Show Me the Money! The Impact of Political Contributions on State Opioid Policy and Opioid Overdoses
Thursday, November 2, 2017
Addams (Hyatt Regency Chicago)
*Names in bold indicate Presenter
The number of opioid prescriptions in the United States reached more than 227 million in 2015 – enough to provide 9 out of 10 American adults with a prescription – and there were just over 33,000 opioid-related deaths in that year. Pharmaceutical companies are one of the biggest political contributors, spending eight times more than the NRA in order to influence thousands of lawmakers. Since lobbying has a fundamental impact on American policymaking, this paper will assess whether or not political contributions affect the adoption of state-level opioid policies.

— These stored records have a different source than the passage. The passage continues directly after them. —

(* ===== verification/EndToEnd.v ===== *)
(** * A client and the daemon together

    [dnsconfd update] of Client.v against the handlers of the daemon in
    DbusServer.v: what the user is told about servers the daemon was given. *)

From S2P Require Import Prelude CLib GLib SockAddr NetworkAddress ServerUri ServerTable ServerParse.
From S2P Require Import ConfigData World UnboundSelect FsmContext Fsm DbusServer Daemon Liveness Client.

(** ** Specification *)

Section Session.
Context `{Inet} `{Idn} `{GListSort} `{IntOverflow}.
Context (junk : sockaddr_storage).

(** The command calls the daemon, which answers the call and then the question
    for the serial; [signals] are the signals the command gets until the timeout.
    The result: the daemon and the exit code of the command, [None] when its
    behaviour is undefined. *)
Definition update_session (options : update_command_options_t) (signals : list properties_changed)
    (ctx : fsm_context_t) : M (fsm_context_t * option exit_code_t) :=
  match build_servers_variant (uo_servers_uris options) with
  | None => mret (ctx, None)
  | Some dicts =>
      r ← handle_update_call junk dicts (mode_value (uo_mode options)) ctx;
      mret (r.1, cli_update_command
        (Bus true (λ _ _, Some r.2) (handle_get_property "configuration_serial" r.1) signals)
        options)
  end.

(** The servers as the daemon reads them; [None]: a domain has no ASCII form. *)
Definition received_servers (servers : list server_uri_t) : option (list server_uri_t) :=
  mapM (λ s, routing ← mapM save_domain (su_routing_domains s);
             search ← mapM save_domain (su_search_domains s);
             Some (received_server junk s routing search)) servers.
End Session.

(** ** Proofs *)

Section SessionProofs.
Context `{InetLaws} `{Idn} `{GListSortLaws} `{IntOverflow} (e : env).
Context (junk : sockaddr_storage).

Lemma servers_of_dicts_received servers dicts :
  Forall2 (λ s d, parse_server junk d
    = match mapM save_domain (su_routing_domains s), mapM save_domain (su_search_domains s) with
      | Some routing, Some search => POk (received_server junk s routing search)
      | _, _ => PErr PARSE_ERROR_INVALID_DOMAIN
      end) servers dicts →
  servers_of_dicts junk dicts
  = match received_servers junk servers with
    | Some l => inr l
    | None => inl PARSE_ERROR_INVALID_DOMAIN
    end.
Proof.
  unfold received_servers. induction 1 as [|s d servers dicts Hd _ IH]; [done|].
  cbn [servers_of_dicts mapM]. rewrite <-parse_server_decodes, Hd, IH.
  destruct (mapM save_domain (su_routing_domains s)) as [routing|]; [|done].
  destruct (mapM save_domain (su_search_domains s)) as [search|]; [|done]. simpl.
  by destruct (mapM _ servers).
Qed.

(** The values sent have the ranges of their types. *)
Lemma sent_fields_ok (fields : list (string * option gvariant)) :
  Forall (λ f, ∀ v, f.2 = Some v → variant_ok v) fields →
  dict_ok (list_to_map (omap (λ '(key, value), (key,.) <$> value) fields)).
Proof.
  induction 1 as [|[k o] fields Hf _ IH]; [by intros ? ?|]. cbn [omap list_omap].
  destruct o as [v|]; [|exact IH]. cbn. apply map_Forall_insert_2; [by apply Hf|exact IH].
Qed.

Lemma build_server_dict_ok s d : server_wf s → build_server_dict s = Some d → dict_ok d.
Proof.
  intros Hs. unfold build_server_dict.
  destruct (ip_to_str (su_address s)) as [ip|]; [|done]. cbn [mbind option_bind].
  destruct (mapM network_address_to_string (su_networks s)) as [nets|]; [|done].
  intros Heq. apply (inj Some) in Heq as <-. apply sent_fields_ok.
  pose proof (sw_priority _ Hs). pose proof (wf_port _ (sw_address _ Hs)) as Hp.
  unfold server_entries, sent_if, server_port. destruct (su_certification_authority s), (su_name s).
  all: repeat (apply Forall_cons; split; [intros v; cbn; repeat case_match; intros; simplify_eq/=;
    unfold in_int, INT_MIN, INT_MAX in *; done || lia|]).
  all: constructor.
Qed.

Lemma build_servers_variant_ok servers dicts :
  Forall server_wf servers → build_servers_variant servers = Some dicts → Forall dict_ok dicts.
Proof.
  unfold build_servers_variant. intros Hs. rewrite mapM_Some. intros HF.
  induction HF as [|s d servers dicts Hd _ IH]; [constructor|]. inversion Hs; subst.
  constructor; [by eapply build_server_dict_ok|by apply IH].
Qed.

(** The mode and the servers after an update was handed over. *)
Lemma handed_over_mode m l ctx w c w' :
  quit_post (handed_over m l ctx) EVENT_UPDATE w c w' → resolution_mode c = m.
Proof.
  unfold quit_post. destruct (life_next _ _); [by intros (-> & _)|].
  intros (_ & Hevo & _). rewrite (evo_mode _ _ _ _ Hevo). unfold adopt. by case_match.
Qed.

Lemma handed_over_servers m l ctx w c w' :
  quit_post (handed_over m l ctx) EVENT_UPDATE w c w' →
  current_state ctx ∈ [FSM_STARTING; FSM_WAITING_FOR_START_JOB; FSM_RUNNING] →
  current_dynamic_servers c = l.
Proof.
  unfold quit_post, adopt. change (current_state (handed_over m l ctx)) with (current_state ctx).
  intros Hq Hst. repeat (apply elem_of_cons in Hst as [Hst|Hst]; [rewrite Hst in Hq;
    destruct Hq as (_ & Hevo & _); by rewrite (evo_servers _ _ _ _ Hevo)|]).
  by apply not_elem_of_nil in Hst.
Qed.

Lemma mode_of_value m : mode_of_uint32 (mode_value m) = Some m.
Proof. by destruct m. Qed.

(** C14: an update from the command to the daemon and back: well-formed servers
    that [dnsconfd update] is given are sent and answered.  When a domain of theirs
    has no ASCII form, nothing changes in the daemon and the command fails.  Else
    the daemon has taken over the mode and, unless it was stopping, the servers as
    it reads them - once each address, with the priorities of wireless interfaces
    lowered, whatever [prioritize_wire] says.  If it runs afterwards, its record of
    what the cache was given is the servers in use and the command succeeds,
    whatever signals come.  If the configuration is still pending, the command
    fails at the timeout when no signal comes before it, and its behaviour is
    undefined as soon as one does, such as the one that announces the serial. *)
Theorem update_session_correct (options : update_command_options_t)
    (signals : list properties_changed) (ctx : fsm_context_t) (w : world) :
  daemon_inv ctx → sockaddr_typed junk → Forall server_wf (uo_servers_uris options) →
  wp (update_session junk options signals ctx) e w (λ '(ctx', code) _, daemon_inv ctx' ∧
    match received_servers junk (uo_servers_uris options) with
    | None => ctx' = ctx ∧ code = Some EXIT_COMMAND_FAILURE
    | Some received =>
        resolution_mode ctx' = uo_mode options ∧
        (current_state ctx ∈ [FSM_STARTING; FSM_WAITING_FOR_START_JOB; FSM_RUNNING] →
          Forall2 (lowered e) (first_interface [] received) (current_dynamic_servers ctx')) ∧
        (current_state ctx' = FSM_RUNNING → record_in_sync ctx' ∧ code = Some EXIT_OK) ∧
        (current_configuration_serial ctx' ≠ requested_configuration_serial ctx' →
          code = match signals with [] => Some EXIT_COMMAND_FAILURE | _ :: _ => None end)
    end).
Proof.
  intros Hinv Hj Hwf. destruct (servers_received junk _ Hwf) as (dicts & Hb & HF).
  unfold update_session. rewrite Hb. pose proof (build_servers_variant_ok _ _ Hwf Hb) as Hd.
  eapply wp_seq; [by apply (wp_handle_update_call e junk)|]. cbv beta. intros [c [serial msg]] w1 Hr.
  rewrite mode_of_value, (servers_of_dicts_received _ _ HF) in Hr. apply wp_ret.
  cbn [fst snd] in *. set (b := Bus _ _ _ _).
  destruct (cli_update_exit_wf b options Hwf) as (dicts' & Hb' & Hexit). rewrite Hexit. clear Hexit.
  cbn [bus_connected bus_update bus_serial bus_signals b andb].
  assert (handle_get_property "configuration_serial" c = Some (current_configuration_serial c))
    as -> by done.
  destruct (received_servers junk (uo_servers_uris options)) as [received|].
  2: { destruct Hr as [[= -> -> ->] _]. split; [done|]. done. }
  destruct Hr as (l & w2 & Hl & _ & Hinv' & Hq & [= -> ->]). split; [done|].
  pose proof (inv_serial _ (proj1 Hinv')) as Hser.
  assert (Hnz : negb (requested_configuration_serial c =? 0)%Z = true) by lia.
  rewrite Hnz. unfold wait_exit. cbn [andb].
  assert (Hq' : quit_post (handed_over (uo_mode options) l ctx) EVENT_UPDATE w2 c w1) by exact Hq.
  split; [|split; [|split]].
  - by apply (handed_over_mode _ _ _ _ _ _ Hq').
  - intros Hst. replace (current_dynamic_servers c) with l; [done|].
    symmetry. by eapply handed_over_servers.
  - intros Hrun. destruct Hinv' as (_ & _ & Hsync & _). pose proof (Hsync Hrun) as Hs.
    split; [done|]. destruct Hs as [Heq _]. rewrite bool_decide_eq_true_2 by congruence. done.
  - intros Hne. rewrite bool_decide_eq_false_2 by congruence. done.
Qed.
End SessionProofs.

(** ** Witnesses *)

Definition ex_received : list server_uri_t :=
  default [] (received_servers sockaddr_zero (uo_servers_uris ex_options)).

(** The cache runs already: no signal is needed. *)
Theorem update_session_correct_witness :
  wp (update_session sockaddr_zero ex_options [] ex_ran) ex_env ex_ready (λ '(ctx', code) _,
    resolution_mode ctx' = MODE_PREFER ∧
    Forall2 (lowered ex_env) (first_interface [] ex_received) (current_dynamic_servers ctx') ∧
    (current_state ctx' = FSM_RUNNING → code = Some EXIT_OK)).
Proof.
  eapply wp_mono.
  - apply (update_session_correct ex_env sockaddr_zero ex_options [] ex_ran ex_ready).
    + apply ex_ran_inv.
    + apply sockaddr_zero_typed.
    + apply servers_wf_check. vm_compute. reflexivity.
  - intros [ctx' code] w'.
    assert (received_servers sockaddr_zero (uo_servers_uris ex_options) = Some ex_received) as ->
      by (vm_compute; reflexivity).
    intros (_ & Hm & Hl & Hrun & _). split; [exact Hm|]. split.
    + apply Hl. vm_compute. apply list_elem_of_further, list_elem_of_further, list_elem_of_here.
    + intros Hst. by apply Hrun.
Defined.

Example ex_session :
  match update_session sockaddr_zero ex_options [] ex_ran ex_env ex_ready with
  | Some ((ctx', code), _) => (current_state ctx', length (current_dynamic_servers ctx'), code)
  | None => (FSM_STOPPING, 0, None)
  end = (FSM_RUNNING, 1, Some EXIT_OK).
Proof. vm_compute. reflexivity. Qed.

Moreover, it will explore how those policies are ultimately associated with opioid overdose deaths. Given how these policies affect individual access to opioids, understanding this relationship will be of interest to those seeking to curb the opioid epidemic. I hypothesize that states with more pharmaceutical lobbyists and higher levels of political contributions will implement less strict opioid policies and experience higher levels of opioid-related overdoses. To test these hypotheses, I will utilize a unique dataset from the Associated Press “Politics of Pain” initiative which records the amount of state lobbying and contributions to individual political candidates by pain medication manufacturers from 2000 to 2015. I will merge this data to state-level data on opioid policy adoption, opioid abuse and deaths, and socio-demographic characteristics of the state. I will use a two-stage least squares models to control for the potential endogeneity of political contributions and to predict the impact of lobbying on policy adoption and the impact those policies ultimately have on opioid-related overdoses and deaths.